Path: utzoo!utgpu!news-server.csri.toronto.edu!rpi!zaphod.mps.ohio-state.edu!mips!spool.mu.edu!cs.umn.edu!sctc.com!stachour
From: stachour@sctc.com (Paul Stachour)
Newsgroups: comp.unix.wizards
Subject: Re: BSD tty security, part 3: How to Fix It
Message-ID: <1991Apr30.142053.2313@sctc.com>
Date: 30 Apr 91 14:20:53 GMT
References: <15896: Apr2714:35:3991@kramden.acf.nyu.edu> <542@trux.UUCP>
Organization: SCTC
Lines: 56

car@trux.UUCP (Chris Rende) writes:

  ... many things about the issue of tty security and how it should be
      implemented.

>On Multics you can issue the command "stty polite". Now, messages are
>not sent to the terminal unless/until the user hits return. (Or until/while
>the keyboard input buffer is empty).

  ... More deleted


Chris stated very well why it was "wrong" to allow arbitrary processes
to write to a device.  
However, Chris left out what I feel is the most important thing about
tty writes:

     HOW THEY ARE CONTROLLED.

On Multics, in a stock login, NO-ONE can write to your terminal.
Writes to your terminal are controlled by code that you allow.
Writes to your terminal are not writes to your terminal, but messages
placed in a "special repository". A event is then signaled over
the channel associated with that repository.

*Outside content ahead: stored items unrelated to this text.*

Definition task_uuids n p t : list Uuid := calls_uuids (calls_of t (nc_trace (ns_clients n p))).
Definition task_clock n p t : list N := calls_clock (calls_of t (nc_trace (ns_clients n p))).

(** The task returned. *)
Definition task_result n p t : option (Napi.NapiResult string) :=
  tk ← nc_tasks (ns_clients n p) !! t;
  match tk_cur tk with Ret r => Some r | _ => None end.

Definition part n (id : nat) : option (io E B) :=
  '(p, t) ← decode_nat id; o ← asked n p t; run o.

Lemma part_task n p t : part n (task_id p t) = (o ← asked n p t; run o).
Proof. unfold part, task_id. by rewrite decode_encode_nat. Qed.

Lemma native_simulated n :
  rtc (native_step state) (native_start state m0) n →
  ∃ sy, rtc sys_step (sys_start m0) sy ∧ native_sim state n sy.
Proof.
  revert n. apply (rtc_ind_r (λ n, ∃ sy, rtc sys_step (sys_start m0) sy ∧ native_sim state n sy)).
  - exists (sys_start m0). split; [constructor|apply sim_start].
  - intros n n' _ Hstep (sy & Hsy & Hsim).
    destruct (sim_step state n n' sy Hsim Hstep) as (sy' & Hsy' & Hsim').
    exists sy'. split; [by etrans|done].
Qed.

(** Each client runs as one does on its own. *)
Lemma native_client_reachable n p :
  rtc (native_step state) (native_start state m0) n →
  native_reachable (clients p) (queue_clients p) (ns_clients n p).
Proof.
  revert n. apply (rtc_ind_r (λ n, native_reachable (clients p) (queue_clients p) (ns_clients n p)));
    [constructor|].
  intros n n' _ Hstep Hreach.
  assert (∀ p' (c' : nconfig S E), nstep (state p') (ns_clients n p') c' →
    native_reachable (clients p) (queue_clients p) (<[p' := c']> (ns_clients n) p)) as Hnext.
  { intros p' c' Hs. destruct (decide (p' = p)) as [->|Hne].
    - rewrite fn_lookup_insert. by eapply rtc_r.
    - by rewrite fn_lookup_insert_ne. }
  destruct Hstep as [? ? ? ? p' c' [Hs _]|? ns ? ? p' t op i k r Hat _|?|? ns ? ? p' t op i k j r Hat|?];
    simpl in *; try done.
  - by apply Hnext.
  - apply Hnext. destruct (ns p') as [cells tasks trace] eqn:Hc. by apply nstep_core.
  - apply Hnext. destruct (ns p') as [cells tasks trace] eqn:Hc. by apply nstep_core.
Qed.

(** What a task found some task opened. *)
Lemma found_configured n p t x :
  rtc (native_step state) (native_start state m0) n →
  calls_found (calls_of t (nc_trace (ns_clients n p))) = Some x →
  ∃ t' tk, nc_tasks (ns_clients n p) !! t' = Some tk ∧ configured (state p) (tk_op tk) = Some x.
Proof.
  intros Hok%(λ H, registry_reachable _ _ _ (native_client_reachable n p H)) Hf.
  unfold calls_found in Hf. destruct (calls_of t _) as [|i cs] eqn:Hcs; [done|]. simpl in Hf.
  unfold found_by in Hf. destruct (looked_up i) as [[[k h] found]|] eqn:Hi; [|done]. subst found.
  assert (Called t i ∈ nc_trace (ns_clients n p)) as Hin
    by (apply elem_of_calls_of; rewrite Hcs; set_solver).
  apply list_elem_of_split in Hin as (pre & post & Htr).
  pose proof (ro_found _ _ _ Hok _ _ _ _ _ _ _ Htr Hi) as Hnamed.
  symmetry in Hnamed. apply named_live in Hnamed as (_ & t' & pre' & i' & post' & -> & Hr & _).
  assert (Called t' i' ∈ nc_trace (ns_clients n p)) as Hi' by (rewrite Htr; set_solver).
  destruct (called_task _ _ _ _ _ Hok Hi') as [tk Htk]. exists t', tk. split; [done|].
  by eapply (to_configured _ _ _ _ _ (ro_task _ _ _ Hok _ _ Htk)).
Qed.

Let rendered (_ : nat) (y : B) : io E (Napi.NapiResult string) := or_panic (rd y).

(** A task that found [x0] runs the operation it asks; another does not touch [x0]. *)
Lemma task_fits n p t tk w cl :
  native_run n → nc_tasks (ns_clients n p) !! t = Some tk →
  task_stage (state p) (calls_of t (nc_trace (ns_clients n p))) tk w (Some cl) →
  fits (stored_location x0) (part n) rendered (task_id p t) (cl_op cl) ∧
  ∀ o, asked n p t = Some o → is_Some (run o).
Proof.
  intros Hn Htk Hst. inversion Hst as [| |cl' Hcs Hcore _ _ _ _]; subst cl'.
  unfold fits. rewrite part_task. unfold asked. rewrite Htk. simpl.
  destruct (calls_found _) as [x|] eqn:Hf; simpl.
  - case_decide as Hl.
    + destruct (found_configured n p t x (nr_reachable n Hn) Hf) as (t' & tk' & Htk' & Hx).
      pose proof (nr_schema n Hn _ _ _ _ Htk' Hx Hl) as Hsame.
      inversion Hcore as [x' o q Ho Hq|]; subst. rewrite Ho. simpl.
      destruct (bound_follows (run := run) (rd := rd) x o _ Hsame Hq) as (q' & Hq' & Hfo).
      rewrite Hq'.
      split; [split; [exact Hfo|exact (bound_only_at o q' Hq')]|]. intros o' [= <-].
      rewrite Hq'. by eexists.
    + split; [|done]. apply (core_of_harmless _ _ _ _ _ Hcore). intros x' [= <-]. done.
  - split; [|done]. apply (core_of_harmless _ _ _ _ _ Hcore). by intros x'.
Qed.

Lemma native_final n sy id cl :
  native_sim state n sy → sy_clients sy !! id = Some cl → failures_final (cl_op cl).
Proof.
  intros Hsim Hid. destruct (si_back _ _ _ Hsim id cl Hid) as (p & t & ->).
  destruct (nc_tasks (ns_clients n p) !! t) as [tk|] eqn:Htk.
  - pose proof (si_task _ _ _ Hsim p t tk Htk) as Hst. rewrite Hid in Hst.
    inversion Hst as [| |cl' _ Hcore]; subst. by eapply core_of_final.
  - destruct (si_idle _ _ _ Hsim p t Htk) as (_ & _ & Hnone). congruence.
Qed.

(** In [c] the task ran the operation and got what it returned, rendered. *)
Definition answered n c p t o r : Prop :=
  ∃ th y, c_threads c !! task_id p t = Some th ∧ run o = Some (t_op th) ∧ t_cur th = Ret y ∧
    rd y = Some r ∧ t_uuids th = task_uuids n p t ∧ t_clock th = task_clock n p t.

(** An execution of the core operations asked, and of nothing else. *)
Record runs_asked n c : Prop := MkRunsAsked {
  ra_reachable : creachable spurious a0 c;
  ra_store : ∃ a, holds (ns_backend n) a ∧ same_at (stored_location x0) a (c_store c);
  ra_threads id th : c_threads c !! id = Some th →
    ∃ p t o, id = task_id p t ∧ asked n p t = Some o ∧ run o = Some (t_op th);
  ra_answered p t o r : asked n p t = Some o → task_result n p t = Some r →
    answered n c p t o r;
  ra_uuids : NoDup (ns_uuids n) → NoDup (c_uuids c);
}.

(** A task that is over, having found [x0] and asked for something, was a client. *)
Lemma asked_client n sy p t o r :
  native_sim state n sy → asked n p t = Some o → task_result n p t = Some r →
  ∃ tk cl, nc_tasks (ns_clients n p) !! t = Some tk ∧ sy_clients sy !! task_id p t = Some cl ∧
    task_stage (state p) (calls_of t (nc_trace (ns_clients n p))) tk (ns_waits n !! (p, t)) (Some cl) ∧
    cl_cur cl = Ret r ∧ cl_uuids cl = task_uuids n p t ∧ cl_clock cl = task_clock n p t.
Proof.
  intros Hsim Ho Hr. unfold asked, task_result in Ho, Hr.
  destruct (nc_tasks (ns_clients n p) !! t) as [tk|] eqn:Htk; simpl in Ho, Hr; [|done].
  destruct (calls_found _) as [x|] eqn:Hf; simpl in Ho; [|done]. case_decide; [|done].
  pose proof (si_task _ _ _ Hsim p t tk Htk) as Hst.
  remember (sy_clients sy !! task_id p t) as ocl eqn:Hid. symmetry in Hid.
  destruct Hst as [Hcs _ _|r' _ _ Hno|cl Hcs Hcore Hsh Hw Hus Hck].
  - by rewrite Hcs in Hf.
  - destruct (Hno x Hf) as [e He]. by rewrite He in Ho.
  - exists tk, cl. split_and!; try done; [by apply stage_running|].
    destruct (tk_cur tk) as [r'| |]; simplify_eq. exact Hsh.
Qed.

(** Whatever the clients do, the tasks on a structure are an execution of its core
    operations. *)
Lemma native_explained n : native_run n → ∃ c, runs_asked n c.
Proof.
  intros Hn. destruct (native_simulated n (nr_reachable n Hn)) as (sy & Hsy & Hsim).
  destruct (system_replayed sy Hsy) as (c & Hc & Hholds & Hex).
  { intros id cl Hid _. by eapply native_final. }
  destruct (project spurious (stored_location x0) (part n) rendered
    (λ _ x, or_panic_stopped rd x) a0 c (nr_present n Hn) Hc) as (_ & c' & Hc' & Hpr).
  { intros id th Hth. destruct (ex_clients _ _ Hex id th Hth) as (cl & Hid & -> & _).
    destruct (si_back _ _ _ Hsim id cl Hid) as (p & t & ->).
    destruct (nc_tasks (ns_clients n p) !! t) as [tk|] eqn:Htk.
    - pose proof (si_task _ _ _ Hsim p t tk Htk) as Hst. rewrite Hid in Hst. by eapply task_fits.
    - destruct (si_idle _ _ _ Hsim p t Htk) as (_ & _ & Hnone). congruence. }
  exists c'. split; [done| | | |].
  - exists (c_store c). rewrite <- (si_backend _ _ _ Hsim). split; [done|]. apply Hpr.
  - intros id th Hth. destruct (pr_back _ _ _ _ _ Hpr id th Hth) as [[th1 Hth1] Hpart].
    destruct (ex_clients _ _ Hex id th1 Hth1) as (cl & Hid & _).
    destruct (si_back _ _ _ Hsim id cl Hid) as (p & t & ->).
    rewrite part_task in Hpart. destruct (asked n p t) as [o|] eqn:Ho; [|done].
    by exists p, t, o.
  - intros p t o r Ho Hr. destruct (asked_client n sy p t o r Hsim Ho Hr)
      as (tk & cl & Htk & Hid & Hst & Hcur & Hus & Hck).
    destruct (task_fits n p t tk _ cl Hn Htk Hst) as [_ Hrun].
    destruct (Hrun o Ho) as [q Hq].
    destruct (ex_returned _ _ Hex _ cl r Hid Hcur) as (th & Hth & _ & Hret & Hus' & Hck').
    pose proof (pr_thread _ _ _ _ _ Hpr _ th Hth) as Hp. rewrite part_task, Ho in Hp.
    simpl in Hp. rewrite Hq, Hret in Hp. destruct Hp as (th' & Hth' & Hop & Hfo & _ & Hu & Hk).
    apply follows_Ret in Hfo as (y & Hy & Hrd). exists th', y.
    split_and!; [done|by rewrite Hop|done| |congruence|congruence].
    unfold rendered in Hrd. destruct (rd y); simpl in Hrd; congruence.
  - intros Hnd. eapply sublist_NoDup; [|apply (pr_uuids _ _ _ _ _ Hpr)].
    apply (ex_uuids _ _ Hex). by rewrite (si_uuids _ _ _ Hsim).
Qed.
End Explained.
(* ===== verification/NativeWorkers.v ===== *)
(** * What the tasks of native clients can rely on

    The promises of the core crates, for the JavaScript code that uses them: the tasks
    that have a handle of one queue, in any native clients, are its workers, and those
    that have a handle of one map do not lose updates; other tasks, structures, openings
    and releases do not matter. *)

From S2P Require Import Prelude.
From S2P Require Import Program.
From S2P Require Import ObjectStore.
From S2P Require Import Json.
From S2P Require Import CoreTypes.
From S2P Require Import StructMap.
From S2P Require Import StructLog.
From S2P Require Import Client.
From S2P Require Import WorkQueue.
From S2P Require Import QueueRefinement.
From S2P Require Import Linearization.
From S2P Require Import Concurrent.
From S2P Require Import ConcurrentMap.
From S2P Require Import ConcurrentLog.
From S2P Require Import ConcurrentQueue.
From S2P Require Import QueueWorkers.
From S2P Require Import Composition.
From S2P Require Import SystemLinearizable.
From S2P Require Import Isolation.
From S2P Require Import Envelope.
From S2P Require Import Binding.
From S2P Require Import BindingOperations.
From S2P Require Import BindingMachine.
From S2P Require Import BindingPrograms.
From S2P Require Import NativeSystem.
Import Core.

Lemma render_with_Ok {A F} (rd : A → option (Napi.NapiResult string)) (g : F → Napi.NapiError) y text :
  render_with rd g y = Some (Ok text) → ∃ x, y = Ok x ∧ rd x = Some (Ok text).
Proof. destruct y as [x|e]; simpl; [by exists x|done]. Qed.

Lemma queue_holds_same {J V S C} `{!FromJson J (Queue.QueueDocument V)} (m : Queue.Queue S C) a a'
    (ms : list (Queue.Message V)) :
  same_at (Queue.location m) a a' → queue_holds (J := J) m a' ms → queue_holds (J := J) m a ms.
Proof. intros [Hc _] [? (o & Ho & ?)]. split; [done|]. exists o. by rewrite Hc. Qed.

(** ** Queues *)

Section Queues.
Context {S E J Value M : Type} `{!JsonValues J Value, !BindingCodec J Value, !UuidCrate,
  !Display E, !Display J, !Backend E M}.
Context `{!JsonRoundTrip (J := J) (D := Queue.QueueDocument Value) id}.
Context {spurious delayed : bool} {a0 : astore} {m0 : M} {holds : M → astore → Prop}.
Context `{!BackendLinearizes E M spurious delayed a0 m0 holds}.
Context (clients : nat → Client.Objsds S) (queue_clients : nat → S * string).
Context (m : Napi.StoredQueue S).
Implicit Types (n : native S E M).

(** Clients of which some tasks use the queue [m], which was created empty. *)
Record native_queue n : Prop := MkNativeQueue {
  nq_run : native_run (m0 := m0) (a0 := a0) clients queue_clients (StoredQueue m) n;
  nq_coherent : coherent a0;
  nq_empty : queue_holds (J := J) m a0 ([] : list (Queue.Message Value));
  nq_uuids : NoDup (ns_uuids n);
}.

Abbreviation asks n p t := (asked (Value := Value) (StoredQueue m) n p t).

Definition queue_requests n (id : nat) : queue_op Value :=
  match '(p, t) ← decode_nat id; asks n p t with Some (CoreQueue o) => o | _ => QLen end.

Lemma queue_requests_task n p t o : asks n p t = Some (CoreQueue o) → queue_requests n (task_id p t) = o.
Proof. intros Ho. unfold queue_requests, task_id. rewrite decode_encode_nat. simpl. by rewrite Ho. Qed.

(** The tasks are the workers of [c]. *)
Lemma native_workers n :
  native_queue n →
  ∃ c : config E (result (queue_output Value) (Queue.Error E J)),
    runs_asked (a0 := a0) (spurious := spurious) (holds := holds) (Value := Value)
      (StoredQueue m) (run_queue m) (render_with render_queue Napi.queue_error) n c ∧
    workers spurious m (queue_requests n) a0 c.
Proof.
  intros [Hrun Hcoh Hempty Hnd].
  destruct (native_explained (B := result (queue_output Value) (Queue.Error E J))
    clients queue_clients (StoredQueue m) (run_queue m)
    (render_with render_queue Napi.queue_error) n Hrun) as (c & Hc).
  exists c. split; [done|]. split; [done|done|apply Hc| |by apply Hc].
  intros id th Hth. destruct (ra_threads _ _ _ _ _ Hc id th Hth) as (p & t & o & -> & Ho & Hq).
  destruct o as [| |o]; simplify_eq/=. by rewrite (queue_requests_task _ _ _ _ Ho).
Qed.

(** The output of each operation. *)
Definition output_of (o : queue_op Value) (x : queue_output Value) : Prop :=
  match o with
  | QPublish _ => ∃ i, x = OutPublished i
  | QClaim _ => ∃ claim, x = OutClaim claim
  | QAck _ _ => ∃ a, x = OutAck a
  | QLen => ∃ k, x = OutLen k
  | QIsEmpty => ∃ b, x = OutIsEmpty b
  end.

Lemma queue_run_output (o : queue_op Value) :
  results_all (λ y, ∀ x, y = Ok x → output_of o x) (queue_run (E := E) (J := J) m o).
Proof. destruct o; apply results_all_bind; intros [y|e] x; simpl; try done; intros [= <-]; by eexists. Qed.

(** A task that returned a text: its operation returned, in [c], what the text renders. *)
Lemma native_returned n c p t o text :
  runs_asked (a0 := a0) (spurious := spurious) (holds := holds) (Value := Value)
    (StoredQueue m) (run_queue m) (render_with render_queue Napi.queue_error) n c →
  asks n p t = Some (CoreQueue o) → task_result n p t = Some (Ok text) →
  ∃ x : queue_output Value, output_of o x ∧ render_queue x = Some (Ok text) ∧
    returned_ok (E := E) (J := J) c (task_id p t) x (task_clock n p t) (task_uuids n p t).
Proof.
  intros Hc Ho Hr.
  destruct (ra_answered _ _ _ _ _ Hc p t _ _ Ho Hr) as (th & y & Hth & Hop & Hy & Hrd & Hus & Hck).
  apply render_with_Ok in Hrd as (x & -> & Hrd). injection Hop as Hop.
  assert (results_all (λ y, ∀ x, y = Ok x → output_of o x) (t_cur th)) as Hall.
  { eapply creachable_results; [apply Hc|exact Hth|]. rewrite <- Hop. apply queue_run_output. }
  rewrite Hy in Hall. exists x. split; [by apply Hall|]. split; [done|]. by exists th.
Qed.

If you have issued the Multics command "accept_messages" you indicate
your willingness to be interrupted, and recieve messages in exactly
the style Chris mentioned.

However, if you are an emacs or X-window or ... style of person, you
can write (and many have written) a command to take the messages
from the repository and display them in the style you feel is best.
[One friend has one-buffer for messages from each person.]

The principles are:
      The USER has control of his login.
      The SYSTEM defers to the user's wishes.
      The SYSTEM provides an adequate interface at the subroutine level
          for sophoticated users.
      The SYSTEM provides a minimal USER level facility for those who
          choose not to write their own.

Gee, with that kind of understandings, its no wonder that those of
us who have used Multics are kind of upset when we are forced to migrate
to systems where
      The SYSTEM has control of our login (and interruptbility).
      The USER is forced to defer to the system's style on interruptability.
      The SYSTEM does not provide good subroutine-level interfaces.
      The minimal SYSTEM facility is not present.
           [Thank goodness this one doesn't apply here.]

Yours, ...Paul
-- 
Paul Stachour          SCTC, 1210 W. County Rd E, Suite 100           
stachour@sctc.com          Arden Hills, MN  55112
                             [1]-(612) 482-7467